Why the heck would that be a thing to be happy or sad about? I thought it absurd that anyone would expect me to think of him differently or assume that I'd be less content with a son that looked just like me: "You must be happy that he isn't so dark". I know of the "team light skin" trend on Instagram and Twitter - a form of segregation of shades of blackness- lighter skin being the preference. Yeah, just when one thought the bleaching cream era was over. But as an ex-model who was constantly sought when sets lacked "enough diversity", I never hopped on that skin hate boat. My mistake was that I shared these rants with Mark and some other friends during a mutual friend's engagement party. I was a little tipsy, and my voice rose as I explained the different scenarios in which strangers had made annoying comments. But all my anger and irritation was towards the commenters and obviously not hatred for my son.

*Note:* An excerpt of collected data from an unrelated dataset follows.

(* ===== verification/Sha1.v ===== *)
(** * [crypto/sha1] and [encoding/hex]

    The standard library functions that [sanitizeVolumeID] uses, on byte strings: the
    message is padded, cut into blocks of sixteen 32-bit words, and each block is
    folded into the five words of the digest. *)

From Stdlib Require Import ZArith Lia Ascii.
From stdpp Require Import options.
From S2P Require Import Prelude GoStd.

Open Scope Z_scope.

Definition w32 (x : Z) : Z := x mod 2 ^ 32.
Definition add32 (x y : Z) : Z := w32 (x + y).
Definition not32 (x : Z) : Z := 2 ^ 32 - 1 - w32 x.
Definition rotl (n x : Z) : Z := Z.lor (w32 (Z.shiftl x n)) (Z.shiftr (w32 x) (32 - n)).

Definition bytes_of (s : string) : list Z :=
  (λ c, Z.of_nat (nat_of_ascii c)) <$> String.list_ascii_of_string s.

(** The big-endian bytes of [x], [n] of them. *)
Fixpoint be_bytes (n : nat) (x : Z) : list Z :=
  match n with
  | O => []
  | S n => be_bytes n (x / 256) ++ [x mod 256]
  end.

(** A one bit, zeros up to 8 bytes before the end of a block, and the length in bits. *)
Definition pad (msg : list Z) : list Z :=
  let len := Z.of_nat (length msg) in
  msg ++ [128] ++ replicate (Z.to_nat ((55 - len) mod 64)) 0 ++ be_bytes 8 (8 * len).

Fixpoint words (l : list Z) : list Z :=
  match l with
  | a :: b :: c :: d :: l => (((a * 256 + b) * 256 + c) * 256 + d) :: words l
  | _ => []
  end.

(** The message schedule, newest word first. *)
Fixpoint schedule (n : nat) (w : list Z) : list Z :=
  match n with
  | O => w
  | S n =>
      let x i := nth i w 0 in
      schedule n (rotl 1 (Z.lxor (Z.lxor (x 2%nat) (x 7%nat)) (Z.lxor (x 13%nat) (x 15%nat))) :: w)
  end.

Definition digest : Type := Z * Z * Z * Z * Z.

Definition round_function (t : nat) (b c d : Z) : Z * Z :=
  if (t <? 20)%nat then (Z.lor (Z.land b c) (Z.land (not32 b) d), 1518500249)
  else if (t <? 40)%nat then (Z.lxor (Z.lxor b c) d, 1859775393)
  else if (t <? 60)%nat then
    (Z.lor (Z.lor (Z.land b c) (Z.land b d)) (Z.land c d), 2400959708)
  else (Z.lxor (Z.lxor b c) d, 3395469782).

Definition sha1_step (s : digest) (tw : nat * Z) : digest :=
  let '(a, b, c, d, e) := s in
  let '(f, k) := round_function tw.1 b c d in
  (add32 (add32 (add32 (add32 (rotl 5 a) f) e) k) tw.2, a, rotl 30 b, c, d).

Definition block (s : digest) (w : list Z) : digest :=
  let ws := rev (schedule 64 (rev w)) in
  let '(a, b, c, d, e) := foldl sha1_step s (imap (λ i x, (i, x)) ws) in
  let '(a0, b0, c0, d0, e0) := s in
  (add32 a0 a, add32 b0 b, add32 c0 c, add32 d0 d, add32 e0 e).

(** Fold the blocks of sixteen words; one unit of fuel per block. *)
Fixpoint blocks (fuel : nat) (s : digest) (w : list Z) : digest :=
  match fuel, w with
  | O, _ | _, [] => s
  | S fuel, w => blocks fuel (block s (take 16 w)) (drop 16 w)
  end.

(** [h := sha1.New(); io.WriteString(h, s); h.Sum(nil)]. *)
Definition Sum (s : string) : list Z :=
  let w := words (pad (bytes_of s)) in
  let '(a, b, c, d, e) :=
    blocks (length w) (1732584193, 4023233417, 2562383102, 271733878, 3285377520) w in
  be_bytes 4 a ++ be_bytes 4 b ++ be_bytes 4 c ++ be_bytes 4 d ++ be_bytes 4 e.

Definition hex_digit (x : Z) : ascii :=
  default "0"%char (String.get (Z.to_nat x) "0123456789abcdef").

(** [hex.EncodeToString]. *)
Fixpoint hex_encode (l : list Z) : string :=
  match l with
  | [] => ""
  | b :: l => String (hex_digit (b / 16)) (String (hex_digit (b mod 16)) (hex_encode l))
  end.

Example sha1_abc : hex_encode (Sum "abc") = "a9993e364706816aba3e25717850c26c9cd0d89d".
Proof. vm_compute. reflexivity. Qed.
Example sha1_two_blocks :
  hex_encode (Sum "abcdbcdecdefdefgefghfghighijhijkijkljklmklmnlmnomnopnopq")
  = "84983e441c3bd26ebaae4aa1f95129e5e54670f1".
Proof. vm_compute. reflexivity. Qed.

(** ** Lengths and characters *)

Lemma be_bytes_length n x : length (be_bytes n x) = n.
Proof. revert x. induction n as [|n IH]; intros x; [done|]. cbn. rewrite length_app, IH. cbn. lia. Qed.

Lemma Sum_length s : length (Sum s) = 20%nat.
Proof.
  unfold Sum. destruct (blocks _ _ _) as [[[[a b] c] d] e].
  by rewrite !length_app, !be_bytes_length.
Qed.

Lemma hex_encode_length l : String.length (hex_encode l) = (2 * length l)%nat.
Proof. induction l as [|b l IH]; [done|]. cbn [hex_encode String.length length]. lia. Qed.

Lemma hex_digit_lower x : lower (hex_digit x) = hex_digit x.
Proof.
  unfold hex_digit. generalize (Z.to_nat x). intros n.
  do 16 (destruct n as [|n]; [done|]). by destruct n.
Qed.

(** A digest in hexadecimal is in lower case. *)
Lemma hex_encode_lower l : ToLower (hex_encode l) = hex_encode l.
Proof. induction l as [|b l IH]; [done|]. cbn [hex_encode ToLower]. by rewrite !hex_digit_lower, IH. Qed.
(* ===== verification/S3Safety.v ===== *)
(** * The S3 driver: theorems

    What the driver does to the object store and to the node, whatever these answer. *)

From Stdlib Require Import ZArith Lia Ascii.
From stdpp Require Import options.
From S2P Require Import Prelude GoStd Url Path NodeApi S3Client S3Mounter S3Server.

Open Scope Z_scope.

(** The interaction contains the call [o] with the answer [r]. *)
Notation heard evs o r := (@Ev Node o r ∈ evs).

Ltac nsteps :=
  cbn [guarded ensures_from mbind prog_mbind prog_bind call do fail succeed or_fail invalid
       fmap prog_fmap newS3ClientFromSecrets bucketExists createBucket].

Ltac solve_heard :=
  first [ eassumption
        | apply list_elem_of_singleton; reflexivity
        | apply elem_of_app; right; solve_heard
        | apply elem_of_app; left; solve_heard ].

(** ** Data is destroyed only on request *)

(** The bucket of an object store an operation removes, or removes objects from. *)
Definition destroys (o : node_op) : option (Minio * string) :=
  match o with
  | RemoveBucket c b => Some (c, b)
  | RemoveObjects c b _ => Some (c, b)
  | _ => None
  end.

(** The object store and the bucket that secrets name for a volume. *)
Definition designates (secrets : gomap) (volumeID : string) (c : Minio) (b : string) : Prop :=
  ∃ u, Parse (map_index secrets "endpoint") = Some u ∧
       c = minio_of (config_of_secrets secrets) u ∧
       b = if decide (map_index secrets "bucket" ≠ "") then map_index secrets "bucket"
           else volumeID.

Definition flag (secrets : gomap) (key : string) : bool := (ParseBool (map_index secrets key)).1.

(** The client of secrets, as a program uses it. *)
Definition client_of (secrets : gomap) (u : URL) : s3Client :=
  MkS3Client (config_of_secrets secrets) (minio_of (config_of_secrets secrets) u).

Lemma guarded_client {B} secrets (k : errno + s3Client → prog Node B) evs G :
  (∀ l m, G (evs ++ l) (NewWithRegion m)) →
  (∀ l e, guarded (k (inl e)) (evs ++ l) G) →
  (∀ l u, Parse (map_index secrets "endpoint") = Some u →
     guarded (k (inr (client_of secrets u))) (evs ++ l) G) →
  guarded (newS3ClientFromSecrets secrets ≫= k) evs G.
Proof.
  intros Hn He Hk. unfold newS3ClientFromSecrets, newS3Client.
  cbn [cfg_Endpoint config_of_secrets]. destruct (Parse _) as [u|] eqn:Hu.
  - nsteps. split; [rewrite <-(app_nil_r evs); apply Hn|]. intros [e|]; nsteps; [apply He|].
    by apply Hk.
  - nsteps. rewrite <-(app_nil_r evs). apply He.
Qed.

Lemma ensures_client {B} secrets (k : errno + s3Client → prog Node B) evs Q :
  (∀ l e, ensures_from (k (inl e)) (evs ++ l) Q) →
  (∀ l u, Parse (map_index secrets "endpoint") = Some u →
     ensures_from (k (inr (client_of secrets u))) (evs ++ l) Q) →
  ensures_from (newS3ClientFromSecrets secrets ≫= k) evs Q.
Proof.
  intros He Hk. unfold newS3ClientFromSecrets, newS3Client.
  cbn [cfg_Endpoint config_of_secrets]. destruct (Parse _) as [u|] eqn:Hu.
  - nsteps. intros [e|]; nsteps; [apply He|]. by apply Hk.
  - nsteps. rewrite <-(app_nil_r evs). apply He.
Qed.

Definition authorised (req : DeleteVolumeRequest) (evs : list (event Node)) (o : node_op) : Prop :=
  match destroys o with
  | None => True
  | Some (c, b) =>
      designates (dv_Secrets req) (dv_VolumeId req) c b ∧
      flag (dv_Secrets req) "remove-on-delete" = true ∧
      heard evs (BucketExists c b) (inr true)
  end.

#[local] Arguments authorised : simpl never.

Lemma removeBucket_authorised req evs c b :
  (∀ l o, destroys o = Some (minio c, b) → authorised req (evs ++ l) o) →
  guarded (removeBucket c b) evs (authorised req).
Proof.
  intros Ha. unfold removeBucket, emptyBucket. nsteps.
  split; [done|intros objects]. split; [done|intros ran].
  destruct (if ran then _ else _) as [e|]; [done|]. nsteps. split.
  - rewrite <-app_assoc. by apply Ha.
  - intros errs. rewrite drop_all. rewrite decide_False by (intros Hn; by apply Hn). cbn.
    rewrite <-!app_assoc. split; [by apply Ha|done].
Qed.

Lemma DeleteVolume_authorised_aux (req : DeleteVolumeRequest) evs res pre o r post c b
    (Hb : behaviour (DeleteVolume req) evs res)
    (Hsplit : evs = pre ++ Ev (E := Node) o r :: post)
    (Hd : destroys o = Some (c, b)) :
  designates (dv_Secrets req) (dv_VolumeId req) c b ∧
  flag (dv_Secrets req) "remove-on-delete" = true ∧
  heard pre (BucketExists c b) (inr true).
Proof.
  assert (authorised req pre o) as Ha; [|by unfold authorised in Ha; rewrite Hd in Ha].
  apply (guarded_behaviour (DeleteVolume req) [] (authorised req) evs res pre o r post);
    [|done|done].
  unfold DeleteVolume. case_decide; [done|]. nsteps. split; [done|intros [e|]; [done|]].
  apply guarded_client; [done|done|]. intros l u Hu. nsteps.
  split; [done|intros [e|present]; [done|]].
  destruct (present && _) eqn:Hf; [|done]. apply andb_true_iff in Hf as [-> Hf].
  apply guarded_bind_grow; [|by intros ? [e|]].
  apply removeBucket_authorised. intros l' o' Ho. unfold authorised. rewrite Ho.
  split_and!; [by exists u|exact Hf|solve_heard].
Qed.

(** (C21) The driver destroys data only when it was asked to: whatever the object
    store answers, [DeleteVolume] removes a bucket, or objects from a bucket, only
    when the volume's secrets say [remove-on-delete], only after the store has said
    that the bucket exists, and only the bucket these secrets name (the volume's own
    when they name none), on the endpoint and with the credentials they give. *)
Theorem DeleteVolume_authorised (req : DeleteVolumeRequest) evs res pre o r post c b
    (Hb : behaviour (DeleteVolume req) evs res)
    (Hsplit : evs = pre ++ Ev (E := Node) o r :: post)
    (Hd : destroys o = Some (c, b)) :
  designates (dv_Secrets req) (dv_VolumeId req) c b ∧
  flag (dv_Secrets req) "remove-on-delete" = true ∧
  heard pre (BucketExists c b) (inr true).
Proof. by eapply DeleteVolume_authorised_aux. Qed.

(** ** What success means *)

Definition last_is (evs : list (event Node)) (o : node_op) (r : node_reply o) : Prop :=
  last evs = Some (Ev (E := Node) o r).
Arguments last_is evs o r : clear implicits.

Lemma last_is_app evs o (r : node_reply o) : last_is (evs ++ [Ev (E := Node) o r]) o r.
Proof. unfold last_is. by rewrite last_snoc. Qed.

(** [DeleteVolume] has done its work: there was nothing to remove, or the store has
    removed the bucket. *)
Definition deleted (req : DeleteVolumeRequest) (evs : list (event Node)) (c : Minio) (b : string) :
    Prop :=
  flag (dv_Secrets req) "remove-on-delete" = false ∨
  heard evs (BucketExists c b) (inr false) ∨ last_is evs (RemoveBucket c b) None.

Lemma ensures_removeBucket c b evs :
  ensures_from (removeBucket c b) evs (λ evs' res,
    res = None → last_is evs' (RemoveBucket (minio c) b) None).
Proof.
  unfold removeBucket, emptyBucket. nsteps. intros objects ran.
  destruct (if ran then _ else _); [done|]. nsteps. intros errs. rewrite drop_all.
  rewrite decide_False by (intros Hn; by apply Hn). nsteps. intros r ->. apply last_is_app.
Qed.

(** A volume is reported deleted only when it is: when [DeleteVolume] succeeds,
    either the volume's secrets do not ask for removal, or the store has said that the
    bucket they name does not exist, or the last thing the store has said is that it
    has removed this bucket. *)
Theorem DeleteVolume_success (req : DeleteVolumeRequest) evs
    (Hb : behaviour (DeleteVolume req) evs (inr tt)) :
  ∃ c b, designates (dv_Secrets req) (dv_VolumeId req) c b ∧ deleted req evs c b.
Proof.
  assert (ensures (DeleteVolume req) (λ evs res, res = inr tt →
    ∃ c b, designates (dv_Secrets req) (dv_VolumeId req) c b ∧ deleted req evs c b)) as He;
    [|exact (proj1 (ensures_behaviour _ _) He evs _ Hb eq_refl)].
  unfold ensures, DeleteVolume. case_decide; [done|]. nsteps. intros [e|]; [done|].
  apply ensures_client; [done|]. intros l u Hu. nsteps. intros [e|present]; [done|].
  assert (designates (dv_Secrets req) (dv_VolumeId req) (minio (client_of (dv_Secrets req) u))
    (bucket_of (client_of (dv_Secrets req) u) (dv_VolumeId req))) as Hd by by exists u.
  destruct (present && _) eqn:Hf.
  - apply ensures_from_bind. eapply ensures_from_mono; [|apply ensures_removeBucket].
    intros evs' [e|] Hr; nsteps; [done|]. intros _. do 2 eexists. split; [exact Hd|].
    right. right. by apply Hr.
  - nsteps. intros _. do 2 eexists. split; [exact Hd|]. apply andb_false_iff in Hf as [->|Hf].
    + right. left. solve_heard.
    + by left.
Qed.

(** The bucket of a volume is there: it was, or it was asked for and created. *)
Definition provided (secrets : gomap) (evs : list (event Node)) (c : Minio) (b : string) : Prop :=
  heard evs (BucketExists c b) (inr true) ∨
  flag secrets "provision" = true ∧ heard evs (BucketExists c b) (inr false) ∧
  heard evs (MakeBucket c b (map_index secrets "region")) None.

Lemma ensures_ensure_bucket secrets u b volumeID evs :
  ensures_from (ensure_bucket (client_of secrets u) b volumeID) evs (λ evs' r,
    match r with inl _ => True | inr _ => provided secrets evs' (minio (client_of secrets u)) b end).
Proof.
  unfold ensure_bucket. nsteps. intros [e|[|]]; nsteps; [done|left; solve_heard|].
  destruct (cfg_Provision _) eqn:Hp; [|done]. nsteps. intros [e|]; nsteps; [done|].
  right. split_and!; [exact Hp|solve_heard|solve_heard].
Qed.

(** A volume that was created can be mounted: when [CreateVolume] succeeds, the
    volume has the sanitised name for identifier and carries the parameters of the
    request, and the bucket its secrets name (the identifier when they name none) was
    there, or provisioning was asked for and the store has created it. *)
Theorem CreateVolume_success (req : CreateVolumeRequest) evs v
    (Hb : behaviour (CreateVolume req) evs (inr v)) :
  vol_VolumeId v = sanitizeVolumeID (cv_Name req) ∧ vol_VolumeId v ≠ "" ∧
  vol_VolumeContext v = cv_Parameters req ∧
  ∃ c b, designates (cv_Secrets req) (vol_VolumeId v) c b ∧ provided (cv_Secrets req) evs c b.
Proof.
  assert (ensures (CreateVolume req) (λ evs res, ∀ v, res = inr v →
    vol_VolumeId v = sanitizeVolumeID (cv_Name req) ∧ vol_VolumeId v ≠ "" ∧
    vol_VolumeContext v = cv_Parameters req ∧
    ∃ c b, designates (cv_Secrets req) (vol_VolumeId v) c b ∧ provided (cv_Secrets req) evs c b))
    as He; [|exact (proj1 (ensures_behaviour _ _) He evs _ Hb v eq_refl)].
  unfold ensures, CreateVolume. nsteps. intros [e|]; [done|].
  case_decide; [done|]. case_decide; [done|].
  apply ensures_client; [done|]. intros l u Hu. apply ensures_from_bind.
  eapply ensures_from_mono; [|apply ensures_ensure_bucket].
  intros evs' [e|[]] Hp; nsteps; [done|]. intros v' [= <-]. cbn. split_and!; try done.
  do 2 eexists. split; [by exists u|exact Hp].
Qed.

(** [emptyBucket] reports no failure of the removal: whatever errors
    [RemoveObjects] sends, and whatever error the listing ends with, it returns an
    error only when the listing goroutine has been scheduled before its error is read
    and the very first thing the listing yields is an error. *)
Theorem emptyBucket_hides_failures (c : s3Client) (b : string) :
  ensures (emptyBucket c b) (λ evs res, res ≠ None →
    heard evs Scheduled true ∧
    ∃ e objects, heard evs (ListObjects (minio c) b) (inl e :: objects)).
Proof.
  unfold ensures, emptyBucket. nsteps. intros objects [].
  - destruct objects as [|[e|key] objects]; cbn [early_error]; nsteps.
    + intros errs. rewrite drop_all. rewrite decide_False by (intros Hn; by apply Hn). done.
    + intros _. split; [solve_heard|]. exists e, objects. solve_heard.
    + intros errs. rewrite drop_all. rewrite decide_False by (intros Hn; by apply Hn). done.
  - nsteps. intros errs. rewrite drop_all. rewrite decide_False by (intros Hn; by apply Hn). done.
Qed.
(* ===== verification/S3Files.v ===== *)
(** * The password files of the S3 driver

    [PosixFiles] states what POSIX documents about the calls the mounters make to
    write a file: opening without [O_TRUNC] keeps the content, a write replaces the
    bytes from the offset of the descriptor on, and with [O_APPEND] it adds them at
    the end.  [mem_files] is an implementation. *)

From Stdlib Require Import ZArith Lia Ascii.
From stdpp Require Import options.
From S2P Require Import Prelude GoStd KubeWp NodeApi S3Client S3Mounter.

Open Scope Z_scope.

(** [old] with the bytes from [off] on replaced by [text]. *)
Definition overwrite (old : string) (off : nat) (text : string) : string :=
  str_take off old +:+ text +:+ str_drop (off + String.length text) old.

Lemma overwrite_start old text :
  overwrite old 0 text = text +:+ str_drop (String.length text) old.
Proof. unfold overwrite. by destruct old. Qed.

Lemma str_drop_nil n s : str_drop n s = "" ↔ (String.length s ≤ n)%nat.
Proof.
  revert s. induction n as [|n IH]; intros [|c s]; cbn.
  - done.
  - split; [done|lia].
  - split; [lia|done].
  - rewrite IH. lia.
Qed.

Definition opened_at (flags : list open_flag) (size : nat) : nat :=
  if decide (O_APPEND ∈ flags) then size else 0%nat.

Class PosixFiles {S : Type} (h : handler Node S) := {
  content : S → string → option string;
  (** an open descriptor: the file and the offset of the next write *)
  cursor : S → Z → option (string * nat);
  environment : S → string → string;

  posix_getenv s name : h (OsGetenv name) s = (environment s name, s);
  posix_open s name flags perm :
    O_CREATE ∈ flags → O_TRUNC ∉ flags →
    ∃ fd s', h (OsOpenFile name flags perm) s = (inr fd, s') ∧
      let old := default "" (content s name) in
      content s' name = Some old ∧
      cursor s' fd = Some (name, opened_at flags (String.length old)) ∧
      (∀ n, n ≠ name → content s' n = content s n) ∧ environment s' = environment s;
  posix_write s fd text name off old :
    cursor s fd = Some (name, off) → content s name = Some old →
    ∃ s', h (OsWriteString fd text) s = (None, s') ∧
      content s' name = Some (overwrite old off text) ∧
      (∀ n, n ≠ name → content s' n = content s n) ∧ environment s' = environment s;
  posix_close s fd :
    ∃ s', h (OsClose fd) s = (tt, s') ∧ (∀ n, content s' n = content s n) ∧
      environment s' = environment s }.

Section Files.
Context {S : Type} (h : handler Node S) `{!PosixFiles h}.

(** The file [name] of [s'] holds [text]; no other file has changed. *)
Definition wrote (s s' : S) (name text : string) : Prop :=
  content s' name = Some text ∧ (∀ n, n ≠ name → content s' n = content s n) ∧
  environment s' = environment s.

Lemma wp_write_file name flags perm text s (Q : option errno → S → Prop) :
  O_CREATE ∈ flags → O_TRUNC ∉ flags →
  (∀ s', let old := default "" (content s name) in
     wrote s s' name (overwrite old (opened_at flags (String.length old)) text) → Q None s') →
  wp h (write_file name flags perm text) s Q.
Proof using Type*.
  intros Hc Ht HQ. unfold write_file.
  destruct (posix_open s name flags perm Hc Ht) as (fd & s1 & Ho & Hc1 & Hf1 & Hn1 & He1).
  unfold do, call, mbind, prog_mbind, prog_bind. apply wp_call. rewrite Ho. cbn [fst snd prog_bind].
  destruct (posix_write s1 fd text _ _ _ Hf1 Hc1) as (s2 & Hw & Hc2 & Hn2 & He2).
  apply wp_call. rewrite Hw. cbn [fst snd prog_bind].
  destruct (posix_close s2 fd) as (s3 & Hcl & Hc3 & He3). apply wp_call. rewrite Hcl. cbn [fst snd prog_bind].
  apply wp_ret, HQ. split_and!; [by rewrite Hc3| |congruence].
  intros n Hn. by rewrite Hc3, Hn2, Hn1.
Qed.

Definition password_file (s : S) : string := environment s "HOME" +:+ "/.passwd-s3fs".
Definition profile_file (s : S) : string := environment s "HOME" +:+ "/.aws/credentials".

Lemma wp_writes3fsPass text s (Q : option errno → S → Prop) :
  (∀ s', wrote s s' (password_file s)
     (text +:+ str_drop (String.length text) (default "" (content s (password_file s)))) →
     Q None s') →
  wp h (writes3fsPass text) s Q.
Proof using Type*.
  intros HQ. unfold writes3fsPass. unfold do, call, mbind, prog_mbind, prog_bind.
  apply wp_call. rewrite posix_getenv. cbn [fst snd prog_bind]. apply wp_write_file; [set_solver|set_solver|].
  intros s'. unfold opened_at. rewrite decide_False by set_solver.
  rewrite overwrite_start. apply HQ.
Qed.
End Files.

(** The password file of s3fs is not truncated: on a POSIX file system, writing
    the credentials of a volume leaves, behind them, what the file held beyond their
    length; s3fs then reads the right credentials exactly when those written before
    were not longer. *)
Theorem writes3fsPass_keeps_tail {S : Type} (h : handler Node S) `{!PosixFiles h}
    (s : S) (text old : string) (Hold : content s (password_file h s) = Some old) :
  let out := run h (writes3fsPass text) s in
  result out = None ∧
  content (final out) (password_file h s) = Some (text +:+ str_drop (String.length text) old) ∧
  (content (final out) (password_file h s) = Some text ↔
     (String.length old ≤ String.length text)%nat) ∧
  (∀ n, n ≠ password_file h s → content (final out) n = content s n).
Proof.
  cbn zeta. apply (wp_writes3fsPass h text s (λ r s', r = None ∧
    content s' (password_file h s) = Some (text +:+ str_drop (String.length text) old) ∧
    (content s' (password_file h s) = Some text ↔ (String.length old ≤ String.length text)%nat) ∧
    (∀ n, n ≠ password_file h s → content s' n = content s n))).
  intros s' (Hw & Hn & _). rewrite Hold in Hw. cbn [default from_option] in Hw. unfold id in Hw.
  split_and!; [done|done| |done]. rewrite Hw, <-(str_drop_nil (String.length text) old).
  split; [|by intros ->; rewrite str_app_nil_r].
  intros [= Heq]. apply (f_equal String.length) in Heq. rewrite str_app_length in Heq.
  by destruct (str_drop _ old); cbn in *; [|lia].
Qed.

(** ** Files in memory *)

Record MemFiles := MkMemFiles {
  mf_files : gmap string string;
  mf_open : gmap Z (string * nat);
  mf_next : Z }.

(** What the files say of operations on files; of the others, the zero answer. *)
Definition idle_reply (o : node_op) : node_reply o :=
  match o with
  | IsLikelyNotMountPoint _ | IsNotMountPoint _ | BucketExists _ _ => inr true
  | GetDiskFormat _ | OsTempDir | OsReadCmdline _ => inr ""
  | OsOpenFile _ _ _ => inr 0
  | OsProcesses => inr []
  | OsGetenv _ => "/root"
  | OsClose _ | OsSleep _ => tt
  | OsSetenv _ _ => tt
  | ListObjects _ _ => []
  | RemoveObjects _ _ _ => []
  | Scheduled => false
  | ValidateControllerServiceRequest => None
  | _ => None
  end.

Definition mem_files : handler Node MemFiles := λ o s,
  match o return node_reply o * MemFiles with
  | OsOpenFile name flags _ =>
      let old := default "" (mf_files s !! name) in
      (inr (mf_next s),
       MkMemFiles (<[name := old]> (mf_files s))
         (<[mf_next s := (name, opened_at flags (String.length old))]> (mf_open s))
         (mf_next s + 1))
  | OsWriteString fd text =>
      match mf_open s !! fd with
      | Some (name, off) =>
          (None, MkMemFiles
             (<[name := overwrite (default "" (mf_files s !! name)) off text]> (mf_files s))
             (<[fd := (name, (off + String.length text)%nat)]> (mf_open s)) (mf_next s))
      | None => (Some (error "bad file descriptor"), s)
      end
  | OsClose fd => (tt, MkMemFiles (mf_files s) (delete fd (mf_open s)) (mf_next s))
  | o => (idle_reply o, s)
  end.

#[export] Instance mem_posix : PosixFiles mem_files.
Proof.
  refine {| content s n := mf_files s !! n; cursor s fd := mf_open s !! fd;
            environment _ _ := "/root" |}.
  - done.
  - intros s name flags perm _ _. eexists _, _. split; [done|]. cbn.
    split_and!; [by rewrite lookup_insert_eq|by rewrite lookup_insert_eq| |done].
    intros n Hn. by rewrite lookup_insert_ne.
  - intros s fd text name off old Hf Hc. cbn. rewrite Hf. eexists. split; [done|]. cbn.
    rewrite Hc. split_and!; [by rewrite lookup_insert_eq| |done].
    intros n Hn. by rewrite lookup_insert_ne.
  - intros s fd. eexists. split; [done|]. done.
Defined.

(** A volume whose credentials are shorter than those of the volume before. *)
Definition files_before : MemFiles := MkMemFiles {[ "/root/.passwd-s3fs" := "admin:0123456789" ]} ∅ 3.

Lemma keeps_tail_witness :
  let out := run mem_files (writes3fsPass "user:key") files_before in
  result out = None ∧
  mf_files (final out) !! "/root/.passwd-s3fs" = Some "user:key23456789".
Proof.
  assert (content files_before (password_file mem_files files_before)
          = Some "admin:0123456789") as Hold by (vm_compute; reflexivity).
  destruct (writes3fsPass_keeps_tail mem_files files_before "user:key" _ Hold)
    as (Hr & Hc & _ & _).
  split; [exact Hr|exact Hc].
Defined.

You'd think this would be obvious to these people who were as close as family. But here they all were to testify against me. Mark was using every thing I'd said to him that weren't praises for my son against me. His step-sister too was here to testify of my child-care incompetence. One day last summer as I babysat her kids, one of her terribly behaved triplets had sat himself in their deep freezer to "cool down" while I reprimanded the other two for seeing who would fall first if they kept throwing rocks at each other. If she hadn't been such an idiot wasting money on designers, changing her Brazilian hair weave every other second, and chasing after boys that could easily be her children, perhaps she would have been able to afford air conditioning and her son could have stayed out of the freezer. Like they didn't do worse things when she was there.  My mother too who has refused psychiatric treatment for years, was here to testify that I must have donated my son for myself and my witch-mates to eat. 

Would someone really believe that I threw my son down the stairs in an attempt to get rid of him?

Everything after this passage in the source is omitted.